A number of our clients want vanity domains for their experiences, which adds a laywer (or two) of operations overhead beyond just having a line item in the invoice. In the spirit of ‘infrastructure as code’-all-the-things, this is now my process for registering new domains for our clients
- Register the domain through Route 53
- Delete the hosted zone that is automatically created. (It would be nice if there was an option when getting the domain to not automatically create the hosted zone.)
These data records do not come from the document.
(** * The identifier factory of wormholes (services/generator/factory.go)

    A shallow embedding of the Factory: the warm-up of the membership filter
    ([Prepare]), the fill loop ([populateBucket]), the scheduler of [Run], the
    two allocate operations ([GetBucket], [GetLocalBucket]), [Shutdown] and
    [fasterByte].  Goroutines are modelled by interleaving: every statement
    that touches shared state is one event of [exec]; the statements between
    [mutex.Lock] and [mutex.Unlock] form a single event.  The goroutine that
    line 96 starts inside such a section is created by that event; what it
    does before the lock is released touches neither a status nor the lock,
    so it commutes with the assignment of line 97. *)

From Stdlib.Strings Require Import Byte Ascii String.
From stdpp Require Import base option list strings.


(** ** fasterByte *)

(** The [Data] field of the string header of [s] points to the first byte of
    [s]; [byteAt s i] is the byte found [i] places after it. *)
Definition byteAt (s : string) (i : nat) : byte :=
  match String.get i s with
  | Some a => byte_of_ascii a
  | None => "000"%byte
  end.

(** [unsafe.Slice(p, n)] is the slice of length [n] whose [i]-th element is
    [p[i]]; here [p] is the data pointer of [s] and [n] is [len(s)]. *)
Definition fasterByte (s : string) : list byte :=
  byteAt s <$> seq 0 (String.length s).

(** ** The membership filter *)

Module Bloom.

(** Modelled from the spec: bloom.go (the type [Bloom] with [NewBloom],
    [Add] and [Exists]) is not among the sources.  The spec gives the
    filter as an interface: it is sized at construction by a maximum
    cardinality and a target error rate, [Add] records a key and [Exists]
    answers whether a key is possibly present.  The Go methods mutate the
    receiver; here [Add] returns the filter after the call. *)
Record Impl : Type := {
  t : Type;
  rate : Type;
  New : nat → rate → t;
  Add : list byte → t → t;
  Exists : list byte → t → bool;
}.

(** Modelled from the spec: the contract of the filter (bloom.go is not
    among the sources): [Exists] never answers false for a key that was
    [Add]-ed, now or earlier; it may answer true for any other key. *)
Record Laws (I : Impl) : Prop := {
  Exists_Add : ∀ k b, Exists I k (Add I k b) = true;
  Exists_mono : ∀ k k' b, Exists I k b = true → Exists I k (Add I k' b) = true;
}.

End Bloom.

(** A filter that satisfies the contract: the positions set so far, under a
    given family of hash functions.  Two keys that hash alike are confused,
    so it has false positives. *)
Definition PositionBloom (hashes : list (list byte → nat)) : Bloom.Impl := {|
  Bloom.t := list nat;
  Bloom.rate := unit;
  Bloom.New := λ _ _, [];
  Bloom.Add := λ k b, ((λ h, h k) <$> hashes) ++ b;
  Bloom.Exists := λ k b, forallb (λ h, bool_decide (h k ∈ b)) hashes;
|}.

Definition byteSum (k : list byte) : nat :=
  foldr (λ c n, Byte.to_nat c + n) 0 k.

(** The instance used in the examples: two hash functions into 64 positions. *)
Definition SmallBloom : Bloom.Impl :=
  PositionBloom [λ k, byteSum k `mod` 64; λ k, (3 * length k + byteSum k) `mod` 64].

(** ** The bucket pool *)

Inductive BucketStatus := BucketEmpty | BucketBusy | BucketFull.

#[global] Instance BucketStatus_eq_dec : EqDecision BucketStatus.
Proof. solve_decision. Defined.

(** The fields of [MemStore] that factory.go uses: [buckets], [status] and
    [capacity].  The mutex is the atomicity of the events of [exec]. *)
Record MemStore : Type := {
  buckets : list (list string);
  status : list BucketStatus;
  capacity : nat;
}.

(** Modelled from the spec: [NewMemStore] (store.go is not among the
    sources): S buckets of C slots each, all of them Empty. *)
Definition NewMemStore (size capacity : nat) : MemStore := {|
  buckets := replicate size (replicate capacity "");
  status := replicate size BucketEmpty;
  capacity := capacity;
|}.

(** Modelled from the spec: [GetEmpty], the spec's ListEmpty (store.go is not
    among the sources): the indices of the buckets that are Empty, in
    ascending order, read under the lock. *)
Definition GetEmpty (m : MemStore) : list nat :=
  filter (λ i, status m !! i = Some BucketEmpty) (seq 0 (length (status m))).

Fixpoint firstFull (i : nat) (st : list BucketStatus) : option nat :=
  match st with
  | [] => None
  | BucketFull :: _ => Some i
  | _ :: st' => firstFull (S i) st'
  end.

(** Modelled from the spec: [Pop] (store.go is not among the sources): under
    the lock, the first Full bucket in ascending index order is copied out
    and reset to Empty, with found = true; when no bucket is Full the result
    is found = false with no identifiers.  The call sites in factory.go bind
    the identifiers only. *)
Definition Pop (m : MemStore) : (list string * bool) * MemStore :=
  match firstFull 0 (status m) with
  | Some i =>
      (default [] (buckets m !! i), true,
       {| buckets := buckets m;
          status := <[i := BucketEmpty]> (status m);
          capacity := capacity m |})
  | None => ([], false, m)
  end.
Lemma entry_eqb_eq (a b : entry) : entry_eqb a b = true <-> a = b.
Proof.
  destruct a as [ta ia], b as [tb ib]. unfold entry_eqb. simpl.
  rewrite andb_true_iff, Z.eqb_eq, String.eqb_eq. split; [intros [-> ->]|intros [= -> ->]]; auto.
Qed.

Lemma least_in e q : In (least e q) (e :: q).
Proof.
  revert e. induction q as [|a q IH]; intros e; simpl; [now left|].
  destruct (IH (if entry_leb e a then e else a)) as [H|H].
  - destruct (entry_leb e a); [left|right; left]; congruence.
  - right; right; exact H.
Qed.

Lemma remove_first_subset e x q : In x (remove_first e q) -> In x q.
Proof.
  induction q as [|a q IH]; simpl; [auto|].
  destruct (entry_eqb e a); [now right|]. intros [->|H]; [now left|right; auto].
Qed.

Lemma in_remove_first e x q : In x q -> x <> e -> In x (remove_first e q).
Proof.
  intros Hin Hne. induction q as [|a q IH]; simpl in *; [contradiction|].
  destruct (entry_eqb e a) eqn:E.
  - apply entry_eqb_eq in E. subst a. destruct Hin as [->|Hin]; [contradiction|assumption].
  - destruct Hin as [->|Hin]; [now left|right; auto].
Qed.

Lemma heappop_some q e q' :
  heappop q = Some (e, q') -> In e q /\ q' = remove_first e q.
Proof.
  destruct q as [|e0 q0]; [discriminate|]. unfold heappop.
  intros [= <- <-]. split; [apply least_in|reflexivity].
Qed.

Lemma heappop_none q : heappop q = None -> q = [].
Proof. destruct q; [reflexivity|discriminate]. Qed.

(** What a run of [_evict_lru] amounts to: either no entry of the queue
    names a stored item and the tables are untouched, or one entry [e]
    that names a stored item was reached, the entries popped before it
    were stale, and the result is the deletion of that item. *)
Definition evict_outcome (s r : stm) : Prop :=
  (items r = items s /\ access_times r = access_times s
   /\ creation_times r = creation_times s
   /\ (forall e, In e (lru_queue s) -> items s !! e.2 = None))
  \/ (exists e q',
        In e (lru_queue s) /\ is_Some (items s !! e.2)
        /\ (forall x, In x q' -> In x (lru_queue s))
        /\ (forall x, In x (lru_queue s) -> is_Some (items s !! x.2) ->
                      x.2 <> e.2 -> In x q')
        /\ r = (delete e.2 (with_queue q' s)).1).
- Login to Google Apps and add the domain as an alias. When prompted to verify, choose Ghandi as the provider and get the TXT record that is needed
- Create a CloudFormation stack with this template. Some interesting bits;
- Tags in the AWS Tag Editor are case sensitive so ‘client’ and ‘Client’ are not equivilent
- I think all my stacks will include the ‘CreationDateParameter’ parameter from now on which gets added as a tag to the Resource[s] that can accept them. This is part of the ‘timebombing’ of resources to make things more resilient. In theory I can also use AWS Config to find Resources that are not tagged and therefore presumably under CloudFormation control.
- Same thing for the ‘client’ tag. Though still nto keen on that name or billing_client or such.
{ "AWSTemplateFormatVersion": "2010-09-09", "Parameters": { "ClientNameParameter": { "Type": "String", "Description": "Which client this domain is for" }, "DomainNameParameter": { "Type": "String", "Description": "The domain to add a HostedZone for" }, "GoogleSiteVerificationParameter": { "Type": "String", "Description": "The Google Site Verification TXT value" }, "CreationDateParameter" : { "Description" : "Date", "Type" : "String", "Default" : "2017-08-27 00:00:00", "AllowedPattern" : "^\\d{4}(-\\d{2}){2} (\\d{2}:){2}\\d{2}$", "ConstraintDescription" : "Date and time of creation" } }, "Resources": { "clienthostedzone": { "Type": "AWS::Route53::HostedZone", "Properties": { "Name": {"Fn::Join": [".", [{"Ref": "DomainNameParameter"}]]}, "HostedZoneTags": [ { "Key": "client", "Value": {"Ref": "ClientNameParameter"} }, { "Key": "CloudFormation", "Value": { "Ref" : "CreationDateParameter" } } ] } }, "dnsclienthostedzone": { "Type": "AWS::Route53::RecordSetGroup", "Properties": { "HostedZoneId": { "Ref": "clienthostedzone" }, "RecordSets": [ { "Name": {"Fn::Join": [".", [{"Ref": "DomainNameParameter"}]]}, "Type": "TXT", "TTL": "900", "ResourceRecords": [ {"Fn::Sub": "\"google-site-verification=${GoogleSiteVerificationParameter}\""} ] }, { "Name": {"Fn::Join": [".", [{"Ref": "DomainNameParameter"}]]}, "Type": "MX", "TTL": "900", "ResourceRecords": [ "1 ASPMX.L.GOOGLE.COM", "5 ALT1.ASPMX.L.GOOGLE.COM", "5 ALT2.ASPMX.L.GOOGLE.COM", "10 ALT3.ASPMX.L.GOOGLE.COM", "10 ALT4.ASPMX.L.GOOGLE.COM" ] } ] } }, } }
- Update the domain’s nameservers for the ones in our newly created Hosted Zone. I suspect this could be done via a Lambda backed custom resource, but that’s a couple steps too complicated for me right now. If I have to do this more than once every couple weeks it’ll be work the learning time.
- Validate the domain with Google.
- Manually create a certificate for ${DomainNameParameter} and *.${DomainNameParameter}. (For reals, this should be an automatic thing for domains registered in Route 53 and hosted within Route 53.)
And then I need to create an ALB for the domain and point it at the right service. But thats getting rather yak shave-y. The ALB needs to be added to the ASG for the service but those are not under CloudFormation control so I need to get them under control.